The appeal failed. Hitler became Chancellor in 1933, and shortly after the Reichstag fire, he passed the “Enabling Act,” suspending personal freedoms, freedom of opinion, including the freedom of the press, the freedom to organize and assemble, the privacy of postal, telegraphic and telephonic communications. Though subject to house searches, restrictions on property and confiscations, Germans felt free so long as they behaved like “good Germans” and obeyed the law.

It seems to be the 1930s all over again in Europe, though “ideologies” were supposed to have died with the overthrow of the Soviet Union. Thankfully, Marine LePen’s radical right party, National Front, has just been defeated in France’s regional elections, but not before the media went “epileptic” over her projected victory. Still, France remains in a “state of emergency,” decreed by a socialist government after the attacks on Paris.

Today’s Europe reminds me of the city in Albert Camus’ novel, The Plague (1947). The novel’s Oran in the early 1940s, then in colonial French Algeria, was depicted as a merchant city, without trees, gardens, or pigeons, where flowers imported from elsewhere announced the coming of spring. An artificial city with an artificial life and inert consciousness. At first, the industrious colonials of Oran refused to notice the plague-carrying rats scurrying about or piling up dead in peripheral sections of the city. “They fancied themselves free, [but] no one [is] ever free so long as there are pestilences.” For a metaphor of lurking, studiously ignored evil, you can’t top The Plague.

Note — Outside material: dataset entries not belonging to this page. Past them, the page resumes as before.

Lemma wp_acts_app l l' (Q : unit -> fuse -> Prop) s :
  fuse_wp (fuse_acts w l) (fun _ s' => fuse_wp (fuse_acts w l') Q s') s -> fuse_wp (fuse_acts w (l ++ l')) Q s.
Proof.
  revert s. induction l as [|a l IH]; intros s H; [exact H|]. cbn [app fuse_acts] in *. unfold fuse_wp, mbind, FuseM_bind in *.
  destruct (fuse_act w a s) as [[[] s1]|]; [|done]. apply IH. exact H.
Qed.

(** [opendir] of a directory of the client, with nothing in the queue: the
    command is sent, or the request is answered and stays in the queue. *)
Lemma opendir_asks r d f s m y (Q : unit -> fuse -> Prop) : fuse_ok s m -> g_opendir_queue s = [] -> short m -> 2 <= d -> m !! d = Some y ->
  is_loc_resource y = false -> memory w ->
  (forall s' x path, fs_ok (fs s') (mark d <$> m) -> later (fs s) (fs s') -> infos s' !! next_ptr s = Some x -> info_inode x = d -> req x = r ->
     fi x = Some f -> is_Some (files s' !! f) -> g_opendir_queue s' = [mk_opendir r d f] ->
     (if accepts w (length (events s)) then irps s' = <[next_ptr s := DriveQueryDirectory path]> (irps s)
      else irps s' = irps s /\ head (events s') = Some (e_reply r (reply_buf []))) -> Q tt s') ->
  fuse_wp (fuse_act w (a_opendir r d f)) Q s.
Proof.
  intros O Hq Hs Hd Hy Hloc Hc HQ. cbn [fuse_act]. unfold new_file. wp_steps. unfold rdpdr_fuse_cb_opendir. wp_steps. fuse_cbn. rewrite Hq.
  pose proof (live_range s m d O ltac:(by eexists)) as Hr. pose proof (r_max _ _ (proj1 (o_fs _ _ O))) as Hmax. destruct (o_fs _ _ O) as [H T].
  cbn [app]. wp_step. unfold rdpdr_fuse_proc_opendir_req. wp_step. wp_step.
  eapply fs_wp_valid; [exact H|]. intros b Hb. rewrite i32_id in Hb by int_lia.
  rewrite (proj2 Hb) by (split; [lia|by eexists]). cbn [negb]. rewrite (proj2 (Z.eqb_neq d 1)) by lia.
  wp_steps. pose proof (r_next _ _ H). eapply fs_wp_table_at; [exact H|fuse_cbn; lia|intros E; congruence|]. intros p x Hx Hp. assert (x = y) as -> by congruence.
  wp_steps. eapply fs_wp_inode_at; [apply Hp|]. rewrite Hloc. wp_steps. rewrite i32_id by int_lia.
  eapply fs_wp_mono; [|apply (mark_spec _ m); [by split|lia]]. intros _ f1 [H1 L1]. wp_steps. fuse_cbn.
  eapply fs_wp_path; [done|by apply short_mark|lia|rewrite lookup_fmap, Hy; by eexists|lia|]. intros dev path _. wp_step.
  unfold new_info. wp_step. apply wp_new_ptr; intros Hcal; [|by rewrite Hc in Hcal]. wp_steps.
  unfold drive, fuse_wp at 1. fuse_cbn. destruct (accepts w (length (events s))); cbn [negb]; wp_steps;
    (eapply (HQ _ _ (share_path path)); fuse_cbn; [done|done|apply lookup_insert_eq|done..|rewrite lookup_insert_eq; by eexists|done|done]).
Qed.

(** The end of the listing. *)
Lemma listing_done r d f fip x s m y dev file data : fs_ok (fs s) m -> 2 <= d -> m !! d = Some y -> infos s !! fip = Some x -> info_inode x = d ->
  req x = r -> fi x = Some f -> is_Some (files s !! f) -> (exists path, irps s !! fip = Some (DriveQueryDirectory path)) ->
  g_opendir_queue s = [mk_opendir r d f] -> memory w ->
  fuse_wp (fuse_act w (a_complete fip 0 dev file data)) (fun _ s' => exists m', fs_ok (fs s') m' /\ sweeping m d (next_node (fs s')) m' /\
    head (events s') = Some (e_reply r reply_open) /\ g_opendir_queue s' = []) s.
Proof.
  intros H Hd Hy Hx Hxd Hxr Hxf Hf [path Hp] Hq Hc. cbn [fuse_act]. unfold complete. wp_step. eapply wp_deref; [exact Hp|]. wp_steps.
  unfold rdpdr_fuse_on_drive_query_directory_complete. cbn [Z.eqb STATUS_SUCCESS STATUS_NO_MORE_FILES Pos.eqb].
  unfold rdpdr_fuse_query_directory_done. wp_step. wp_step. eapply wp_deref; [exact Hx|]. cbn [Z.eqb negb STATUS_SUCCESS]. rewrite Hxd.
  pose proof (r_dom _ _ (proj1 H) d ltac:(by eexists)). pose proof (r_max _ _ (proj1 H)). wp_step. wp_steps.
  eapply fs_wp_valid; [apply H|]. intros b Hb. rewrite i32_id in Hb by int_lia. rewrite (proj2 Hb) by (split; [lia|by eexists]). cbn [negb].
  wp_steps. rewrite i32_id by int_lia. eapply fs_wp_mono; [|apply (sweep_spec _ m d y); done]. intros _ f' (m' & Hok & L & S). wp_steps.
  eapply wp_opt; [exact Hxf|]. wp_step. unfold open_dir. wp_step. apply wp_new_ptr; intros Hcal; [|by rewrite Hc in Hcal].
  wp_steps. apply wp_set_fh; [done|]. intros y'. wp_steps. eapply wp_free; [exact Hx|]. unfold dequeue, opendir_next. wp_steps. fuse_cbn. rewrite Hq.
  cbn [tail length opendir_loop]. wp_steps. fuse_cbn. exists m'. split; [done|]. fuse_cbn. rewrite (l_next _ _ L). by rewrite Hxr.
Qed.

Lemma listing_wp r d f l s m y dev file data : fuse_ok s m -> g_opendir_queue s = [] -> short m -> 2 <= d -> m !! d = Some y -> is_dir y = true ->
  is_loc_resource y = false -> accepts w (length (events s)) = true -> memory w -> (forall n, realloc w n = true) ->
  next_node (fs s) < max_entries (fs s) -> next_node (fs s) + Z.of_nat (length l) < 2 ^ 30 ->
  Forall (fun fdi => length (FileName fdi) < 256)%nat l ->
  fuse_wp (fuse_acts w (a_opendir r d f :: (a_entry (next_ptr s) <$> l) ++ [a_complete (next_ptr s) 0 dev file data])) (fun _ s' =>
    head (events s') = Some (e_reply r reply_open) /\ g_opendir_queue s' = [] /\ lists_names (table_map (fs s')) d (names (filter visible l))) s.
Proof.
  intros O Hq Hs Hd Hy Hyd Hloc Hacc Hc Hra Hr Hb Hl. cbn [fuse_acts]. wp_step. eapply (opendir_asks _ _ _ _ m y); try done.
  intros s1 x path H1 L1 Hx Hxd Hxr Hxf Hf Hq1 Hp. rewrite Hacc in Hp. apply wp_acts_app. pose proof (live_range s m d O ltac:(by eexists)) as Hdr.
  pose proof (r_max _ _ (proj1 (o_fs _ _ O))). assert (exists y1, (mark d <$> m) !! d = Some y1 /\ is_dir y1 = true) as (y1 & Hy1 & Hyd1).
  { rewrite lookup_fmap, Hy. cbn. eexists. split; [done|]. unfold mark. by destruct (_ =? _). }
  rewrite <- (l_next _ _ L1), <- (l_max _ _ L1) in Hr. rewrite <- (l_next _ _ L1) in Hb.
  eapply (entries_wp _ x d l s1 (mark d <$> m) y1 []); [done..|lia|done|done|done|done|done|apply syncing_mark|].
  intros f' m' y' Hok Hy' S. rewrite app_nil_r in S. cbn [fuse_acts]. wp_step. eapply wp_mono; [|eapply (listing_done r d f _ x _ m' y'); try done; exists path; fuse_cbn; rewrite Hp; apply lookup_insert_eq].
  intros _ s2 (m2 & Hok2 & Sw & Hh & Hq2). wp_step. split; [done|]. split; [done|].
  rewrite (table_map_repr _ m2) by apply Hok2. eapply swept_names; [apply Hok|done|done|exact Sw| |done].
  intros i Hi. apply (r_dom _ _ (proj1 Hok2)), Hi.
Qed.

End Listing.

(** ** Reading the directory to its end *)

Section Reading.
Context (w : World) (Hde : direntry_ok w).

Definition short_names (l : list (list Z * Z)) : Prop := Forall (fun e => length e.1 < 256)%nat l.

Lemma childs_names m d i n : tree m -> short_names (childs m d i n).
Proof.
  intros T. unfold short_names, childs. apply Forall_forall. intros [nm j] (k & _ & Hk)%list_elem_of_omap.
  destruct (m !! k) as [x|] eqn:Hx; [|done]. destruct (_ =? _); [|done]. injection Hk as <- _. exact (t_name _ T _ _ Hx).
Qed.

(** A buffer after entries that fit. *)
Lemma fill_fits b l : fits w b l -> short_names l ->
  fst <$> snd (fill w b l) = (fst <$> snd b) ++ l /\ fst b <= fst (fill w b l) /\ (l <> [] -> fst b < fst (fill w b l)).
Proof.
  revert b. induction l as [|[nm ino] l IH]; intros b Hf Hn; [by rewrite app_nil_r|]. apply Forall_cons in Hn as [Hn Hl]. cbn [fits fill] in *.
  destruct Hf as [Hb Hf]. rewrite add_fits in * by done. cbn [snd] in *. destruct (IH _ Hf Hl) as (E1 & E2 & _). cbn [fst snd] in *.
  pose proof (Hde nm Hn). split; [|lia]. rewrite E1, fmap_app, <- app_assoc. done.
Qed.

(** What the replies list, the first one first. *)
Definition replied (l : list event) : list (list Z * Z) :=
  concat (rev ((fun e => match e with e_reply _ (reply_dir en) => fst <$> en | _ => [] end) <$> l)).

Lemma replied_snoc e l : replied (l ++ [e]) = replied [e] ++ replied l.
Proof. unfold replied. rewrite fmap_app, rev_app_distr. cbn. by rewrite app_nil_r. Qed.

Definition at_end (l : list event) : Prop := exists r, head l = Some (e_reply r (reply_buf [])).

(** A directory [f] that is open at the slot [k]. *)
Definition reading (s : fuse) (m : gmap Z RDPDR_INODE) (d : Z) (f di : nat) (k : Z) : Prop :=
  exists m', synced m m' /\ fs_ok (fs s) m' /\ is_Some (m !! d) /\ (exists fl, files s !! f = Some (mk_file fl (fh_dir di))) /\ dirs s !! di = Some k.

Lemma synced_live m m' d : synced m m' -> is_Some (m !! d) -> is_Some (m' !! d).
Proof. intros S Hd. destruct (S d) as [->|(x & _ & ->)]; [done|by eexists]. Qed.

Lemma synced_names m m' d y y' : synced m m' -> m !! d = Some y -> m' !! d = Some y' -> parent_inode y' = parent_inode y.
Proof. intros S Hy Hy'. destruct (S d) as [E|(z & Hz & E)]; rewrite E in Hy'; [congruence|]. injection Hy' as <-. cbn. congruence. Qed.

(** One call. *)
Lemma readdir_call r d f di k s m (Q : unit -> fuse -> Prop) : reading s m d f di k -> 1 <= d < 2 ^ 31 -> 1 <= k <= next_node (fs s) ->
  (forall s' k' y l, reading s' m d f di k' -> next_node (fs s') = next_node (fs s) -> k <= k' <= next_node (fs s) -> m !! d = Some y ->
     l = with_dots d (parent_inode y) (k =? FIRST_INODE) (childs m d k (k' - k)) ->
     stopped w m d (next_node (fs s)) k' (fill w (0, []) l) -> fits w (0, []) l -> short_names l ->
     (exists e, events s' = e :: events s /\ replied [e] = l /\ (l = [] -> e = e_reply r (reply_buf []))) -> Q tt s') ->
  fuse_wp (rdpdr_fuse_cb_readdir w r d f) Q s.
Proof.
  intros (m' & S & [H T] & [y Hy] & [fl Hf] & Hk) Hd Hkr HQ. unfold rdpdr_fuse_cb_readdir. wp_steps.
  destruct (synced_live _ _ d S ltac:(by eexists)) as [y' Hy']. pose proof (synced_names _ _ _ _ _ S Hy Hy') as Ey.
  eapply fs_wp_valid; [exact H|]. intros b Hb. rewrite i32_id in Hb by int_lia. rewrite (proj2 Hb) by (split; [lia|by eexists]). cbn [negb].
  wp_step. eapply wp_deref; [exact Hf|]. cbn [file_fh]. wp_step. eapply wp_deref; [exact Hk|]. wp_steps. fs_step. wp_steps. rewrite (r_num _ _ H).
  assert (forall f' m2 k' l, fs_ok f' m2 -> later (fs s) f' -> synced m' m2 -> k <= k' <= next_node (fs s) ->
    l = with_dots d (parent_inode y) (k =? FIRST_INODE) (childs m d k (k' - k)) -> fits w (0, []) l ->
    stopped w m d (next_node (fs s)) k' (fill w (0, []) l) ->
    fuse_wp (let '(bytes_in_buf, entries, index) := (fill w (0, []) l, k') in
       _ ← update (fun s => set_dirs (<[di := index]> (dirs s)) s);
       if bytes_in_buf =? 0 then answer r (reply_buf []) else answer r (reply_dir entries)) Q (set_fs f' (set_fs (fs s) (set_fs (fs s) s)))) as Hend.
  { intros f' m2 k' l Hok L S2 Hk' El Hfi Hst. assert (short_names l) as Hnm.
    { rewrite El. pose proof (childs_names m' d k (k' - k) T) as Hc. rewrite (synced_childs _ _ _ _ _ S) in Hc.
      unfold with_dots. destruct (k =? FIRST_INODE); [|done]. destruct (childs m d k (k' - k)); [done|].
      do 2 (constructor; [cbn; lia|]). done. }
    destruct (fill_fits (0, []) l Hfi Hnm) as (E1 & E2 & E3). destruct (fill w (0, []) l) as [nb en] eqn:Efill. rewrite ?Efill in *. cbn [fst snd fmap list_fmap app] in *.
    assert (reading (set_dirs (<[di := k']> (dirs s)) (set_fs f' s)) m d f di k') as R.
    { exists m2. split; [by eapply synced_trans|]. split; [done|]. split; [by eexists|]. split; [by exists fl|]. apply lookup_insert_eq. }
    wp_step. wp_step. destruct (Z.eqb_spec nb 0) as [->|Hnz]; wp_step; fuse_cbn.
    - eapply (HQ _ k' y l); [exact R|fuse_cbn; by rewrite (l_next _ _ L)|done|done|done|by rewrite Efill|done|done|]. eexists. split; [done|].
      destruct l; [done|]. assert (0 < 0) by (by apply E3). lia.
    - eapply (HQ _ k' y l); [exact R|fuse_cbn; by rewrite (l_next _ _ L)|done|done|done|by rewrite Efill|done|done|]. eexists. split; [done|]. split; [cbn; by rewrite app_nil_r, E1|].
      intros ->. cbn in Efill. injection Efill as <- _. done. }
  destruct (Z.eqb_spec k FIRST_INODE) as [->|Hne].
  - eapply readdir_first; [by split|exact Hde|lia|exact Hy'|unfold FIRST_INODE; lia|unfold FIRST_INODE in *; lia|].
    intros f' m2 k' Hok L S2 Hk' l Hfi Hst. subst l. rewrite Ey, (synced_childs _ _ _ _ _ S) in *. by apply (Hend _ m2); [..|eapply synced_stopped].
  - eapply readdir_rest; [by split|exact Hde|lia|lia|lia|]. intros f' m2 k' Hok L S2 Hk' Hfi Hst. rewrite (synced_childs _ _ _ _ _ S) in *.
    by apply (Hend _ m2); [..|eapply synced_stopped].
Qed.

Today, pestilence-carrying rats are back infesting Europe. Ukraine writhes in a delirium of historical topsy-turvy. On 14 October, it celebrated the first Defenders’ Day, a national holiday legally decreed by the Ukrainian Parliament. The date is significant, for on this day, seventy-three years ago, the Ukrainian Insurgent Army (UPA) was founded. In WW II, UPA cooperated with the Nazis, supplying a Ukrainian voluntary SS division– the SS Freiwillingen-Schutzen-Division “Galizien,” the infamous Galitian Division.